Scan the entries below for the string "that" and copy every line where it turns up.

------------------------------

Definition buildChannel (getenv : string → string) (name : string) (ch : Config.Channel)
    : result BuildError Service :=
  let ty := Config.ch_Type ch in
  let timeout := int_mul (Config.ch_TimeoutMS ch) Millisecond in
  if String.eqb ty Config.ChannelConsole then Ok (SvcConsole NewConsole)
  else if String.eqb ty Config.ChannelWebhook then
    Ok (SvcWebhook (NewWebhook (Config.ch_URL ch) timeout))
  else if String.eqb ty Config.ChannelEmail then
    Ok (SvcEmail (NewEmail (Config.ch_SMTPHost ch) (Config.ch_Port ch) (Config.ch_From ch)
                    (Config.ch_To ch) (Config.ch_Username ch) (getenv (Config.ch_PasswordEnv ch))))
  else if String.eqb ty Config.ChannelSMSGate then
    Ok (SvcSMSGate (NewSMSGate (Config.ch_BaseURL ch) (Config.ch_Username ch)
                      (getenv (Config.ch_PasswordEnv ch)) (Config.ch_Recipients ch) timeout))
  else Err (UnknownChannelType name ty).

Definition channel_step (getenv : string → string) (cfg : Config.Config)
    (out : result BuildError (gmap string Service)) (name : string)
    : result BuildError (gmap string Service) :=
  out ← out;
  match c_Channels cfg !! name with
  | None => Ok out
  | Some ch => svc ← buildChannel getenv name ch; Ok (<[name := svc]> out)
  end.

(** [order] is the iteration order of the channel map. *)
Definition buildChannels (getenv : string → string) (order : list string) (cfg : Config.Config)
    : result BuildError (gmap string Service) :=
  foldl (channel_step getenv cfg) (Ok ∅) order.

(** ** Roles *)

Definition monitorConfig (trigger : string) (windowSize failureThreshold : Z)
    (minAvailability : float64) : MonitorConfig :=
  let t := if String.eqb trigger Config.TriggerAvailabilityName
           then TriggerAvailability else TriggerConsecutive in
  {| mc_FailureThreshold := failureThreshold; mc_WindowSize := windowSize; mc_Trigger := t;
     mc_MinAvailability := minAvailability |}.

Definition params_config (p : Config.MonitorParams) : MonitorConfig :=
  monitorConfig (Config.mp_Trigger p) (Config.mp_WindowSize p) (Config.mp_FailureThreshold p)
    (Config.mp_MinAvailability p).

Inductive role :=
  | RoleListener (s : TCPListener)
  | RolePing (monitors : list pingTargetMonitor)
  | RoleURL (monitors : list urlTargetMonitor)
  | RoleInternet (c : InternetCheck)
  | RoleSpeed (s : SpeedCheck)
  | RoleReporter (r : SummaryReporter).

Definition monitoring (cfg : Config.Config) : bool :=
  let r := c_Roles cfg in
  Config.pm_Enabled (Config.r_PingMonitor r) || Config.um_Enabled (Config.r_URLMonitor r) ||
  Config.ic_Enabled (Config.r_InternetCheck r) || Config.sc_Enabled (Config.r_SpeedCheck r).

Definition build_listener (monitoring : bool) (r : Config.PongServer) : TCPListener :=
  let handlers := ([PingHandler] ++ if monitoring then [SummaryHandler] else [])%list in
  NewTCPListener (Config.ps_Listen r) (int_mul (Config.ps_ReadTimeoutMS r) Millisecond)
    (NewMessageDispatcher handlers).

Definition ping_target (t : Config.PingTarget) : PingTarget :=
  let p := Config.pt_Params t in
  MkPingTarget (Config.pt_Target t) (int_mul (Config.mp_IntervalS p) Second)
    (int_mul (Config.mp_TimeoutMS p) Millisecond) (Config.mp_Notify p) (params_config p).

Definition url_target (t : Config.URLTarget) : URLTarget :=
  let p := Config.ut_Params t in
  MkURLTarget (Config.ut_URL t) (int_mul (Config.mp_IntervalS p) Second)
    (int_mul (Config.mp_TimeoutMS p) Millisecond) (Config.mp_Notify p) (params_config p)
    (Config.mp_InsecureSkipVerify p).

Definition build_internet (r : Config.InternetCheck) (reg : option Registry)
    : option (InternetCheck * option Registry) :=
  let timeout := int_mul (Config.ic_TimeoutMS r) Millisecond in
  NewInternetCheck (Config.ic_Sites r) (int_mul (Config.ic_IntervalS r) Second) timeout
    (monitorConfig (Config.ic_Trigger r) (Config.ic_WindowSize r) (Config.ic_FailureThreshold r)
       (Config.ic_MinAvailability r))
    (Config.ic_Notify r) (Some (NewHTTPClient timeout (Config.ic_InsecureSkipVerify r))) reg.

Definition build_speed (r : Config.SpeedCheck) (reg : option Registry)
    : option (SpeedCheck * option Registry) :=
  NewSpeedCheck (Config.sc_Binary r) (int_mul (Config.sc_IntervalS r) Second)
    (Config.sc_ThresholdMbps r)
    (monitorConfig (Config.sc_Trigger r) (Config.sc_WindowSize r) (Config.sc_FailureThreshold r)
       (Config.sc_MinAvailability r))
    (Config.sc_Notify r) reg.

(** One [if] of [buildRoles]: build the role and add it to the active ones. *)
Definition add_role {R} (enabled : bool) (name : string) (inj : R → role)
    (build : option Registry → option (R * option Registry))
    (st : gmap string role * option Registry) : option (gmap string role * option Registry) :=
  let '(active, reg) := st in
  if enabled then '(r, reg) ← build reg; Some (<[name := inj r]> active, reg) else Some st.

Definition buildRoles (cfg : Config.Config) (reg : option Registry)
    : option (gmap string role * option Registry) :=
  let r := c_Roles cfg in
  let mon := monitoring cfg in
  st ← add_role (Config.ps_Enabled (Config.r_PongServer r)) "pong_server" RoleListener
         (λ reg, Some (build_listener mon (Config.r_PongServer r), reg)) (∅, reg);
  st ← add_role (Config.pm_Enabled (Config.r_PingMonitor r)) "ping_monitor" RolePing
         (NewPingMonitor (ping_target <$> Config.pm_Targets (Config.r_PingMonitor r))) st;
  st ← add_role (Config.um_Enabled (Config.r_URLMonitor r)) "url_monitor" RoleURL
         (NewURLMonitor (url_target <$> Config.um_Targets (Config.r_URLMonitor r))) st;
  st ← add_role (Config.ic_Enabled (Config.r_InternetCheck r)) "internet_check" RoleInternet
         (build_internet (Config.r_InternetCheck r)) st;
  st ← add_role (Config.sc_Enabled (Config.r_SpeedCheck r)) "speed_check" RoleSpeed
         (build_speed (Config.r_SpeedCheck r)) st;
  add_role mon "summary_reporter" RoleReporter
    (λ reg, Some (NewSummaryReporter (int_mul (c_SummaryIntervalS cfg) Second), reg)) st.

(** The setup of [run], up to the start of the roles. *)
Inductive SetupError :=
  | SetupConfig (e : Config.ConfigError)
  | SetupChannels (e : BuildError)
  | NoRoles.

Record Setup := MkSetup {
  su_dispatcher : Dispatcher Service;
  su_active : gmap string role;
  su_registry : option Registry;
}.

Definition setup (readFile : string → result string string) (parse_error getenv : string → string)
    (order1 order2 order3 : list string) (path : string) : option (result SetupError Setup) :=
  match ConfigFile.Load readFile parse_error order1 order2 path with
  | Err e => Some (Err (SetupConfig e))
  | Ok cfg =>
      match buildChannels getenv order3 cfg with
      | Err e => Some (Err (SetupChannels e))
      | Ok channels =>
          let d := NewDispatcher channels (Config.rt_MaxAttempts (c_Retry cfg))
                     (int_mul (Config.rt_BaseDelayMS (c_Retry cfg)) Millisecond) in
          '(active, reg) ← buildRoles cfg (Some NewRegistry);
          if (Z.of_nat (size active) =? 0) then Some (Err NoRoles)
          else Some (Ok (MkSetup d active reg))
      end
  end.

(** ** What a built daemon promises *)

(** What the monitors need of their numbers: seconds that fit a [Duration],
    windows that can be allocated, machine integers and floats that are
    numbers. *)
Record params_range (interval windowSize threshold : Z) (minAvailability : float64) : Prop := {
  pr_interval : interval ≤ max_seconds;
  pr_window : windowSize ≤ max_alloc;
  pr_threshold : in_int64 threshold;
  pr_min : f_is_nan minAvailability = false;
}.

Definition monitor_params_range (p : Config.MonitorParams) : Prop :=
  params_range (Config.mp_IntervalS p) (Config.mp_WindowSize p) (Config.mp_FailureThreshold p)
    (Config.mp_MinAvailability p).

Record machine_range (cfg : Config.Config) : Prop := {
  mr_summary : c_SummaryIntervalS cfg ≤ max_seconds;
  mr_ping : Forall (λ t, monitor_params_range (Config.pt_Params t))
              (Config.pm_Targets (Config.r_PingMonitor (c_Roles cfg)));
  mr_url : Forall (λ t, monitor_params_range (Config.ut_Params t))
             (Config.um_Targets (Config.r_URLMonitor (c_Roles cfg)));
  mr_internet : let r := Config.r_InternetCheck (c_Roles cfg) in
    params_range (Config.ic_IntervalS r) (Config.ic_WindowSize r) (Config.ic_FailureThreshold r)
      (Config.ic_MinAvailability r);
  mr_speed : let r := Config.r_SpeedCheck (c_Roles cfg) in
    params_range (Config.sc_IntervalS r) (Config.sc_WindowSize r) (Config.sc_FailureThreshold r)
      (Config.sc_MinAvailability r);
}.

(** The part of it that validation leaves open. *)
Definition fits (interval windowSize : Z) : Prop :=
  interval ≤ max_seconds ∧ windowSize ≤ max_alloc.

Record durations_fit (cfg : Config.Config) : Prop := {
  fit_summary : c_SummaryIntervalS cfg ≤ max_seconds;
  fit_ping : Forall (λ t, let p := Config.pt_Params t in
      fits (Config.mp_IntervalS p) (Config.mp_WindowSize p))
    (Config.pm_Targets (Config.r_PingMonitor (c_Roles cfg)));
  fit_url : Forall (λ t, let p := Config.ut_Params t in
      fits (Config.mp_IntervalS p) (Config.mp_WindowSize p))
    (Config.um_Targets (Config.r_URLMonitor (c_Roles cfg)));
  fit_internet : let r := Config.r_InternetCheck (c_Roles cfg) in
    fits (Config.ic_IntervalS r) (Config.ic_WindowSize r);
  fit_speed : let r := Config.r_SpeedCheck (c_Roles cfg) in
    fits (Config.sc_IntervalS r) (Config.sc_WindowSize r);
}.

(** The channels a role notifies. *)
Definition role_channels (r : role) : list string :=
  match r with
  | RolePing ms => ms ≫= pm_channels
  | RoleURL ms => ms ≫= um_channels
  | RoleInternet c => ic_channels c
  | RoleSpeed s => sc_channels s
  | RoleListener _ | RoleReporter _ => []
  end.

(** The units of a role, and what the configuration says of them: their names
    and monitor settings. *)
Definition role_units (r : role) : list Unit :=
  match r with
  | RolePing ms => map UPing ms
  | RoleURL ms => map UURL ms
  | RoleInternet c => [UInternet c]
  | RoleSpeed s => [USpeed s]
  | RoleListener _ | RoleReporter _ => []
  end.

Definition role_specs (cfg : Config.Config) (name : string) : list (string * MonitorConfig) :=
  let r := c_Roles cfg in
  if String.eqb name "ping_monitor" then
    map ping_spec (ping_target <$> Config.pm_Targets (Config.r_PingMonitor r))
  else if String.eqb name "url_monitor" then
    map url_spec (url_target <$> Config.um_Targets (Config.r_URLMonitor r))
  else if String.eqb name "internet_check" then
    let r := Config.r_InternetCheck r in
    [("internet_check", monitorConfig (Config.ic_Trigger r) (Config.ic_WindowSize r)
       (Config.ic_FailureThreshold r) (Config.ic_MinAvailability r))]
  else if String.eqb name "speed_check" then
    let r := Config.r_SpeedCheck r in
    [("speed_check", monitorConfig (Config.sc_Trigger r) (Config.sc_WindowSize r)
       (Config.sc_FailureThreshold r) (Config.sc_MinAvailability r))]
  else [].
Definition deliver_next (maxAttempts : Z) (notify : nat → Z → option string → outcome)
    (waits : nat → Z → bool) (k : nat) (ctx : option string) (s : DState) : option DState :=
  match s with
  | Checking a le =>
      if maxAttempts <? a then Some (Finished (Exhausted le))
      else Some match ctx with Some e => Finished (Cancelled e) | None => Notifying a end
  | Notifying a =>
      if returns waits k a ctx then
        Some match safeNotify (notify k a ctx) with
             | None => Finished Sent
             | Some err => if a <? maxAttempts then Waiting a err else Checking (int_add a 1) (Some err)
             end
      else None
  | Waiting a err => Some (Checking (int_add a 1) (Some err))
  | Finished _ => None
  end.

#[local] Instance task_may_dec ev d waits : Decision (task_may ev d waits).
Proof. destruct ev; apply _. Defined.

Definition idle (name : string) (ts : list Thread) : bool :=
  forallb (λ x, negb (String.eqb x.1 name) || th_returned x.2) (zip (daemon_owners active) ts).

Definition may_act (a : Action) (d : Daemon) (ts : list Thread) : bool :=
  match a with
  | RoleReturns name RunNil => bool_decide (name ∈ dom active) && ctx_done d && idle name ts
  | RoleReturns _ _ => false
  | _ => true
  end.

Definition execute (l : Label) (p : Process) : option Process :=
  let '(MkProcess d ts waits w rets) := p in
  match l with
  | LTask ev =>
      if decide (task_may ev d waits) then
        match fine_step go_quote json_error url_error (ts, w) ev with
        | Next (ts', w') => Some (MkProcess d ts' (hands_over disp ev ts w waits) w' rets)
        | _ => None
        end
      else None
  | LDeliver i k =>
      '(n, sts) ← waits !! i;
      '(alert, names) ← w_alerts w !! n;
      s ← sts !! k;
      s' ← deliver_next (d_maxAttempts disp)
             (notify_of marshal_error url_error zone (net n) (spawned disp names) alert)
             (waits_of marshal_error url_error zone (net n) (spawned disp names) alert)
             k (ctx_error d) s;
      Some (MkProcess d ts (<[i := (n, <[k := s']> sts)]> waits) w rets)
  | LDispatched i =>
      '(n, sts) ← waits !! i;
      if forallb is_finished sts
      then Some (MkProcess d ts (delete i waits) w (rets ++ [(n, MkPool sts (ctx_error d))]))
      else None
  | LDaemon a =>
      if may_act a d ts then d' ← act a d; Some (MkProcess d' ts waits w rets) else None
  end.

Definition executes (ls : list Label) (p : Process) : option Process :=
  foldl (λ p l, p ← p; execute l p) (Some p) ls.

Lemma deliver_next_step maxAttempts notify waits k ctx s s' :
  deliver_next maxAttempts notify waits k ctx s = Some s' →
  thread_step maxAttempts notify waits k ctx s s'.
Proof.
  destruct s as [a le|a|a err|r]; cbn [deliver_next]; intros H.
  - destruct (Z.ltb_spec maxAttempts a); simplify_eq; [by apply ts_exhausted|].
    destruct ctx; [by apply ts_cancelled|by apply ts_check].
  - destruct (returns waits k a ctx) eqn:Hret; [|done]. injection H as <-. destruct (safeNotify _) as [err|] eqn:E; [|by apply ts_sent].
    destruct (Z.ltb_spec a maxAttempts); [by apply ts_failed|by apply ts_failed_last].
  - injection H as <-. apply ts_timer.
  - done.
Qed.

------------------------------

Solution for this problem |
(** What the monitors need of their numbers: seconds that fit a [Duration],
    windows that can be allocated, machine integers and floats that are
(** The part of it that validation leaves open. *)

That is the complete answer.